El Percusionista parte de un relato simple: un abuelo que transmite su sabiduría al nieto a través de la música, hasta que la enfermedad lo obliga a migrar en busca de un remedio. Pero lo que vibra ahí va más allá del argumento: es el ritmo como esencia de la vida.
En El Rincón del FÀCYL, Gorsy Edú había tejido palabras con memoria, sonidos con raíces, ideas con preguntas. Es, ante todo, portador de una herencia que no se aprende en libros: la oralidad como sabiduría.
“Yo no concibo el arte como profesión, sino como modo de vida”, dijo. Para él, el teatro no es un lugar donde representar, sino un espacio donde transmitir la esencia ancestral. En su obra, el público no mira: participa. “Lo que hago es compartir experiencias, valores, una especie de canto universal.” Por eso no habla de composiciones, sino de inspiraciones. Por eso viaja con sus instrumentos como si cada uno hablara por una parte de su cultura.
Se define como alguien que toca tambores. Nada más. Pero en su forma de hablar, de moverse, de decir, se percibe algo más antiguo y profundo, como de un griot. Esa figura africana con el don de la palabra, aunque no necesariamente con el de la verdad. “Solo falta que el artista esté a la altura de lo que debe transmitir.”
Y mientras hablaba, dejaba caer imágenes como proverbios. “Antes, lo más rápido que podía mover al ser humano era un caballo. Ahora se puede a 300 km/h. Pero yo sigo proponiendo la opción del buen paseo.” Gorsy, en medio de un mundo que acelera, insiste en que también se puede caminar. También se puede escuchar.

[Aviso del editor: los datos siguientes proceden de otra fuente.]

(* ===== verification/DoubleTypes.v ===== *)
(** * Prices and quantities in doubles
      (src/hft/common/types.h: [Price], [Qty]; src/hft/common/fixed_point.hpp: the
       comparisons of [FixedPoint], with doubles and with each other)

    The program has two representations of prices and quantities, doubles and
    fixed-point integers, and compares them with each other.  The largest double
    marks an invalid value.

    The theorems: comparing a fixed-point value with the double of another is
    comparing the integers; sums and differences in doubles are those in fixed
    point. *)

From Stdlib Require Import QArith Qabs Lqa.
From S2P Require Import Prelude Types Binary64.

Module DoubleTypes.
Import Binary64.
Local Open Scope Z_scope.

(** [std::numeric_limits<double>::max()] *)
Definition double_max : Q := inject_Z ((2 ^ 53 - 1) * 2 ^ 971).

(** ** [Price] and [Qty] *)

(** Both are a [double value], invalid by default. *)
Record Price := mkPrice { p_value : Q }.
Record Qty := mkQty { q_value : Q }.

Definition kPriceInvalid : Q := double_max.
Definition kQtyInvalid : Q := double_max.
Definition Price_default : Price := mkPrice kPriceInvalid.
Definition Qty_default : Qty := mkQty kQtyInvalid.

Definition price_eq_double (p : Price) (other : Q) : bool := Qeq_bool (p_value p) other.
Definition price_ne_double (p : Price) (other : Q) : bool := negb (Qeq_bool (p_value p) other).
Definition price_lt (p other : Price) : bool := negb (Qle_bool (p_value other) (p_value p)).
Definition price_eq (p other : Price) : bool := Qeq_bool (p_value p) (p_value other).
Definition price_sub (p other : Price) : Price := mkPrice (rnd (p_value p - p_value other)).
Definition price_sub_double (p : Price) (other : Q) : Price := mkPrice (rnd (p_value p - other)).
Definition double_sub_price (lhs : Q) (rhs : Price) : Price := mkPrice (rnd (lhs - p_value rhs)).
Definition price_add (p other : Price) : Price := mkPrice (rnd (p_value p + p_value other)).
Definition price_add_double (p : Price) (other : Q) : Price := mkPrice (rnd (p_value p + other)).
Definition double_add_price (lhs : Q) (rhs : Price) : Price := mkPrice (rnd (lhs + p_value rhs)).
Definition price_is_valid (p : Price) : bool := negb (Qeq_bool (p_value p) double_max).

Definition qty_is_valid (q : Qty) : bool := negb (Qeq_bool (q_value q) double_max).
Definition qty_eq_double (q : Qty) (other : Q) : bool := Qeq_bool (q_value q) other.
Definition qty_lt (q other : Qty) : bool := negb (Qle_bool (q_value other) (q_value q)).
Definition qty_eq (q other : Qty) : bool := Qeq_bool (q_value q) (q_value other).
(** [operator+=], [operator-=] and [operator*=]; the binary operators use them. *)
Definition qty_add_assign (q : Qty) (other : Q) : Qty := mkQty (rnd (q_value q + other)).
Definition qty_sub_assign (q : Qty) (other : Q) : Qty := mkQty (rnd (q_value q - other)).
Definition qty_mul_assign (q : Qty) (other : Q) : Qty := mkQty (rnd (q_value q * other)).
Definition qty_neg (q : Qty) : Qty := mkQty (Qopp (q_value q)).
Definition qty_add (lhs rhs : Qty) : Qty := qty_add_assign lhs (q_value rhs).
Definition qty_add_double (lhs : Qty) (rhs : Q) : Qty := qty_add_assign lhs rhs.
Definition double_add_qty (lhs : Q) (rhs : Qty) : Qty := qty_add_assign rhs lhs.
Definition qty_sub (lhs rhs : Qty) : Qty := qty_sub_assign lhs (q_value rhs).
Definition qty_sub_double (lhs : Qty) (rhs : Q) : Qty := qty_sub_assign lhs rhs.
Definition double_sub_qty (lhs : Q) (rhs : Qty) : Qty := mkQty (rnd (lhs - q_value rhs)).
Definition qty_mul_double (lhs : Qty) (rhs : Q) : Qty := qty_mul_assign lhs rhs.
Definition double_mul_qty (lhs : Q) (rhs : Qty) : Qty := qty_mul_assign rhs lhs.

(** ** Comparisons of [FixedPoint] *)

Section Comparisons.
Variable scale : Z.

Definition fp_eq_double (value : Z) (other : Q) : bool :=
  if Qeq_bool other double_max then negb (is_valid value) else Qeq_bool (to_double scale value) other.
Definition fp_ne_double (value : Z) (other : Q) : bool := negb (fp_eq_double value other).
Definition fp_lt_double (value : Z) (other : Q) : bool := negb (Qle_bool other (to_double scale value)).
Definition fp_gt_double (value : Z) (other : Q) : bool := negb (Qle_bool (to_double scale value) other).

(** ** Doubles order values as the integers do *)

Hypothesis Hscale : 0 < scale.

Lemma to_double_mono v w : v <= w -> (to_double scale v <= to_double scale w)%Q.
Proof.
  intros H. unfold to_double. apply rnd_mono, Qmult_le_compat_r; [by apply rnd_mono; rewrite <-Zle_Qle|].
  apply Qinv_le_0_compat. change 0%Q with (inject_Z 0). rewrite <-Zle_Qle. lia.
Qed.

Lemma to_double_inj v w :
  Z.abs v <= kExactRange -> Z.abs w <= kExactRange -> (to_double scale v == to_double scale w)%Q -> v = w.
Proof.
  intros Hv Hw E.
  rewrite <-(from_double_stands scale (to_double scale v) v), <-(from_double_stands scale (to_double scale w) w)
    by (done || by apply to_double_near). by rewrite E.
Qed.

Lemma to_double_lt v w :
  Z.abs v <= kExactRange -> Z.abs w <= kExactRange -> (to_double scale v < to_double scale w)%Q <-> v < w.
Proof.
  intros Hv Hw. split; intros H.
  - apply Z.nle_gt. intros Hle. apply to_double_mono in Hle. by apply Qle_not_lt in Hle.
  - pose proof (to_double_mono v w ltac:(lia)) as [?|E]%Qle_lteq; [done|]. apply to_double_inj in E; [lia | done | done].
Qed.

(** A double far from the limits of the range is not the mark of an invalid value. *)
Lemma to_double_valid w : Z.abs w <= kExactRange -> ~ (to_double scale w == double_max)%Q.
Proof.
  intros Hw E. pose proof (to_double_near scale w Hscale Hw) as H. unfold stands_for in H. rewrite E in H.
  apply Qabs_Qle_condition in H as [_ H]. pose proof (range_q w Hw) as Hr. apply Qabs_Qle_condition in Hr as [_ Hr].
  assert (Hbig : (double_max <= double_max * inject_Z scale)%Q).
  { rewrite <-(Qmult_1_r double_max) at 1. unfold double_max. rewrite <-inject_Z_mult. change 1%Q with (inject_Z 1).
    rewrite <-inject_Z_mult, <-Zle_Qle. lia. }
  assert (Hm : (140737488355330 <= double_max)%Q) by (vm_compute; discriminate). lra.
Qed.

(** Comparing a fixed-point value with a double is comparing the values.  For
    values up to 2^47 units, the comparison with the double that stands for another
    value of the same scale gives what the comparison of the two integers gives. *)
Theorem compare_with_double_exact v w :
  Z.abs v <= kExactRange -> Z.abs w <= kExactRange ->
  fp_lt_double v (to_double scale w) = (v <? w) /\ fp_gt_double v (to_double scale w) = (w <? v) /\
  fp_eq_double v (to_double scale w) = (v =? w) /\ fp_ne_double v (to_double scale w) = negb (v =? w).
Proof.
  intros Hv Hw.
  assert (Hlt : forall a b, Z.abs a <= kExactRange -> Z.abs b <= kExactRange ->
    negb (Qle_bool (to_double scale b) (to_double scale a)) = (a <? b)).
  { intros a b Ha Hb. apply eq_bool_prop_intro. rewrite !Is_true_true, negb_true_iff, Z.ltb_lt, <-to_double_lt by done.
    split; [intros H; apply Qnot_le_lt; intros Hc; apply Qle_bool_iff in Hc; congruence|].
    intros H. apply not_true_is_false. intros Hc. apply Qle_bool_iff in Hc. by apply Qle_not_lt in Hc. }
  assert (Heq : fp_eq_double v (to_double scale w) = (v =? w)).
  { unfold fp_eq_double. destruct (Qeq_bool (to_double scale w) double_max) eqn:E; [apply Qeq_bool_iff in E; by apply to_double_valid in E|].
    apply eq_bool_prop_intro. rewrite !Is_true_true, Qeq_bool_iff, Z.eqb_eq. split; [by apply to_double_inj | intros ->; reflexivity]. }
  split_and!; [by apply Hlt | by apply Hlt | done | unfold fp_ne_double; by rewrite Heq].
Qed.

(** ** Arithmetic *)

Lemma sum_stands a b v w :
  Z.abs v <= kExactRange -> Z.abs w <= kExactRange -> Z.abs (v + w) <= kExactRange ->
  stands_for scale a v -> stands_for scale b w -> from_double scale (rnd (a + b)) = v + w.
Proof.
  intros Hv Hw Hs Ha Hb. apply from_double_near; [done | done|]. unfold stands_for in *. apply Qabs_Qle_condition in Ha, Hb.
  assert (Hsc : (0 < inject_Z scale)%Q) by (unfold Qlt, inject_Z; simpl; lia).
  pose proof (rnd_err (a + b)) as He. pose proof (range_q (v + w) Hs) as Hr. apply Qabs_Qle_condition in Hr.
  rewrite inject_Z_plus in *. set (x := (a + b)%Q) in *. set (S := inject_Z scale) in *.
  assert (Hx : (Qabs (x * S) <= 140737488355329)%Q) by (apply Qabs_Qle_condition; unfold x; split; nra).
  assert (E : (rnd x * S - (inject_Z v + inject_Z w) == (rnd x - x) * S + (x * S - (inject_Z v + inject_Z w)))%Q) by ring.
  rewrite E. eapply Qle_trans; [apply Qabs_triangle|].
  assert (H1 : (Qabs ((rnd x - x) * S) <= 1 # 16)%Q).
  { rewrite Qabs_Qmult, (Qabs_pos S) by lra. rewrite Qabs_Qmult, (Qabs_pos S) in Hx by lra. unfold ulp in He. nra. }
  assert (H2 : (Qabs (x * S - (inject_Z v + inject_Z w)) <= 1 # 8)%Q) by (apply Qabs_Qle_condition; unfold x; split; nra).
  lra.
Qed.

Lemma stands_opp a v : stands_for scale a v -> stands_for scale (- a) (- v).
Proof.
  unfold stands_for. intros H. assert (E : (- a * inject_Z scale - inject_Z (- v) == - (a * inject_Z scale - inject_Z v))%Q)
    by (rewrite inject_Z_opp; ring). by rewrite E, Qabs_opp.
Qed.

(** Sums and differences of doubles that stand for fixed-point values are the
    fixed-point sums and differences. *)
Theorem double_arithmetic_agrees (q1 q2 : Qty) v w :
  Z.abs v + Z.abs w <= kExactRange -> stands_for scale (q_value q1) v -> stands_for scale (q_value q2) w ->
  from_double scale (q_value (qty_add q1 q2)) = v + w /\ from_double scale (q_value (qty_sub q1 q2)) = v - w /\
  from_double scale (q_value (qty_neg q1)) = - v.
Proof.
  intros Hs H1 H2. unfold qty_add, qty_sub, qty_add_assign, qty_sub_assign, qty_neg. cbn [q_value].
  split_and!; [apply sum_stands; done || lia | | apply from_double_stands; [done | lia | by apply stands_opp]].
  apply (sum_stands _ _ v (- w)); [lia | lia | lia | done | by apply stands_opp].
Qed.

End Comparisons.

Lemma compare_with_double_exact_witness :
  fp_lt_double 1000000 2134567 (to_double 1000000 2134568) = true.
Proof.
  pose proof (compare_with_double_exact 1000000 ltac:(lia) 2134567 2134568) as H.
  unfold kExactRange in H. destruct H as [-> _]; [lia | lia | done].
Defined.

Lemma double_arithmetic_agrees_witness :
  let q1 := mkQty (to_double 1000 1) in let q2 := mkQty (to_double 1000 2) in
  from_double 1000 (q_value (qty_add q1 q2)) = 1 + 2 /\ from_double 1000 (q_value (qty_sub q1 q2)) = 1 - 2 /\
  from_double 1000 (q_value (qty_neg q1)) = - (1).
Proof.
  intros q1 q2. refine (double_arithmetic_agrees 1000 _ q1 q2 1 2 _ _ _); [lia | unfold kExactRange; lia | |];
    apply to_double_near; unfold kExactRange; lia.
Defined.

End DoubleTypes.
Lemma decode_levels_and_symbol_some remaining pe qe pos :
  bytes pos -> 8 <= zlen pos -> zlen pos <= remaining -> is_Some (decode_levels_and_symbol remaining pe qe pos).
Proof.
  intros Hb Hn Hr. unfold decode_levels_and_symbol, kLevelSize, kSizeOfGroupSize16. cbv zeta.
  read_with parse_group_header16_reads. destruct a as [bb bn]. destruct Ha as [Hbb Hbn]. cbn [block_length num_in_group] in *.
  destruct (orb _ _) eqn:G1; [done|]. apply orb_false_iff in G1 as [G1 G1']. apply Z.ltb_ge in G1, G1'.
  read_with (group_loop_reads _ 16 bb bn (decode_price_level_reads pe qe) ltac:(lia) ltac:(lia)).
  read_with parse_group_header16_reads. destruct a0 as [ab an]. destruct Ha0 as [Hab Han]. cbn [block_length num_in_group] in *.
  destruct (orb _ _) eqn:G2; [done|]. apply orb_false_iff in G2 as [G2 G2']. apply Z.ltb_ge in G2, G2'.
  read_with (group_loop_reads _ 16 ab an (decode_price_level_reads pe qe) ltac:(lia) ltac:(lia)).
  destruct (Z.ltb_spec remaining (remaining - zlen p2 + 1)); [done|].
  destruct (parse_varString8_some p2) as (len & p3 & E & Hlen & Hl3 & Hs); [done|lia|]. rewrite E. cbn.
  destruct (Z.ltb_spec remaining (remaining - zlen p2 + 1 + len)); [done|].
  destruct Hs as [[s p4] ->]; [lia|]. done.
Qed.

Lemma depth_messages_in_bounds pos :
  bytes pos -> is_Some (decode_depth_diff pos) /\ is_Some (decode_depth_snapshot pos).
Proof.
  intros Hb. unfold decode_depth_diff, decode_depth_snapshot, kSizeOfGroupSize16. cbv zeta.
  split; (destruct (_ <? _) eqn:Hn; [done|]; apply Z.ltb_ge in Hn).
  - do 3 read_with read_int64_reads. do 2 read_with read_int8_reads.
    destruct (decode_levels_and_symbol_some (zlen pos) a2 a3 p3) as [r ->]; [done|lia..|]. by destruct r as [[[]]|].
  - do 2 read_with read_int64_reads. do 2 read_with read_int8_reads.
    destruct (decode_levels_and_symbol_some (zlen pos) a1 a2 p2) as [r ->]; [done|lia..|]. by destruct r as [[[]]|].
Qed.
Lemma allow_budget {A} `{Sided A} (delta : A -> Z) acts running :
  exists kept, allow check delta acts running =
      Some (kept, running + zsum (signed delta <$> kept)) /\
    kept `sublist_of` acts /\
    within (min_position_ cfg) (max_position_ cfg) (position_ p + running) (signed delta <$> kept).
Proof.
  revert running. induction acts as [|a acts IH]; intros running; simpl.
  { exists []. simpl. by rewrite Z.add_0_r. }
  rewrite Hcheck. simpl. case_bool_decide as Hres.
  - destruct (IH (running + sideToValue (act_side a) * delta a)) as (kept & -> & Hsub & Hw).
    exists (a :: kept). simpl. apply allowed_bounds in Hres. fold (signed delta a) in *.
    rewrite !Z.add_assoc in *. split_and!; try done; try apply Hres. by constructor.
  - destruct (IH running) as (kept & -> & Hsub & Hw). exists kept. split_and!; [done | by constructor | done].
Qed.
End Allow.

(** The signed quantities of a batch, new orders first. *)
Definition batch (acts : Actions) : list Z :=
  (signed n_qty <$> news acts) ++ (signed (fun a => r_qty a - r_last_qty a) <$> repls acts).

(** C7: the orders a batch is left with keep the position within its limits
    together.  For a ticker with limits and a position, the risk filter
    succeeds, only drops actions, and the position plus the reserved quantity
    plus the signed quantities of any non-empty prefix of what it keeps lies
    between the ticker's limits. *)
Theorem risk_filter_budget risk keeper ticker cfg p reserved acts :
  risk !! ticker = Some cfg -> get_position_info ticker keeper = Some p ->
  exists acts', filter_by_risk (check_pre_trade_risk risk keeper ticker) reserved acts = Some acts' /\
    news acts' `sublist_of` news acts /\ repls acts' `sublist_of` repls acts /\
    cancels acts' = cancels acts /\
    forall pre x post, batch acts' = pre ++ x :: post ->
      min_position_ cfg <= position_ p + reserved + zsum (pre ++ [x]) <= max_position_ cfg.
Proof.
  intros Hr Hp.
  assert (Hc : forall s q r, check_pre_trade_risk risk keeper ticker s q r = Some (checkPreTradeRisk p cfg s q r))
    by (intros; unfold check_pre_trade_risk; by rewrite Hr; simpl; rewrite Hp).
  unfold filter_by_risk.
  destruct (allow_budget _ p cfg Hc n_qty (news acts) reserved) as (n1 & -> & Hs1 & H1). simpl.
  destruct (allow_budget _ p cfg Hc (fun a => r_qty a - r_last_qty a) (repls acts)
    (reserved + zsum (signed n_qty <$> n1))) as (n2 & -> & Hs2 & H2). simpl.
  eexists. split_and!; try done. intros pre x post Hsplit.
  eapply within_prefix; [|exact Hsplit]. apply within_app; [done|]. by rewrite <- Z.add_assoc.
Qed.

Definition demo_risk : RiskTable := {[ "BTCUSDC" := mkRiskCfg 100 10 (-10) (-1000) ]}.
Definition demo_keeper : Keeper := new_keeper "BTCUSDC".
Definition demo_batch : Actions :=
  mkActions [mkNew 0 1000 6 kBuy 7 None; mkNew 1 990 6 kBuy 8 None; mkNew 0 1010 6 kSell 9 None;
             mkNew 2 980 6 kBuy 10 None] [] [].

Lemma risk_filter_budget_witness :
  exists acts', filter_by_risk (check_pre_trade_risk demo_risk demo_keeper "BTCUSDC") 0 demo_batch = Some acts' /\
    n_layer <$> news acts' = [0; 0; 2].
Proof.
  destruct (risk_filter_budget demo_risk demo_keeper "BTCUSDC" (mkRiskCfg 100 10 (-10) (-1000))
    (default PositionInfo_default (get_position_info "BTCUSDC" demo_keeper)) 0 demo_batch)
    as (acts' & E & _); [done | done |].
  exists acts'. split; [exact E|]. vm_compute in E. injection E as <-. done.
Defined.

(** ** The side books of a ticker *)

(** The keys the code indexes the four-way book with. *)
Definition key_ok (side : Side) (ps : option PositionSide) : Prop :=
  (side = kBuy \/ side = kSell) /\ ps <> Some kPosInvalid.
#[export] Instance key_ok_dec side ps : Decision (key_ok side ps).
Proof. unfold key_ok. apply _. Defined.
Definition bkey (side : Side) (ps : option PositionSide) : Z * Z := (pos_index ps, sideToIndex side).

Definition wf_fw (fw : FourWay) : Prop :=
  zlen fw = 2 /\ Forall (fun pb => zlen pb = 2 /\ Forall wf_sb pb) fw.
Definition wf_books (b : Books) : Prop := forall t fw, b !! t = Some fw -> wf_fw fw.
Definition fw_of (t : string) (b : Books) : FourWay := default new_four_way (b !! t).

De ahí su amor por el instrumento de comunicación cuando todo falla. “Porque la comunicación no es solo tecnología; es presencia, es ritmo, es conexión humana.” Por eso, cuando termina su espectáculo, la gente no aplaude solo lo que vio. “Me dicen que han hecho el viaje junto al personaje.”
Durante la función, los tambores hablaron, el público respondió, y juntos tejimos una memoria que no necesita traducción. Gorsy no solo interpreta: convoca. En efecto, no actúa: hace que el público viaje con él. Porque si el ser humano nació en África, cada vez que un artista africano sube a escena, nos lleva —aunque no lo sepamos— de vuelta a casa.
Como el juego con las palabras, propusimos uno con la “F” de FÀCYL, y también de su cultura fang. Y en esta ciudad que por unos días se convierte en familia, Gorsy nos lo recordó: la “F” de también puede ser eso: familia, fuego, felicidad… o función. Y la suya quedará, sin duda, como una de las más profundas de esta edición.
Un día, Gorsy estuvo en Cuba, invitado por el grupo Síntesis. Ahora, ha estado en Salamanca. Pero en realidad, con cada paso, él solo sigue haciendo lo que hacen los árboles con raíces profundas: conectar tierras lejanas, hacer memoria, sembrar escucha.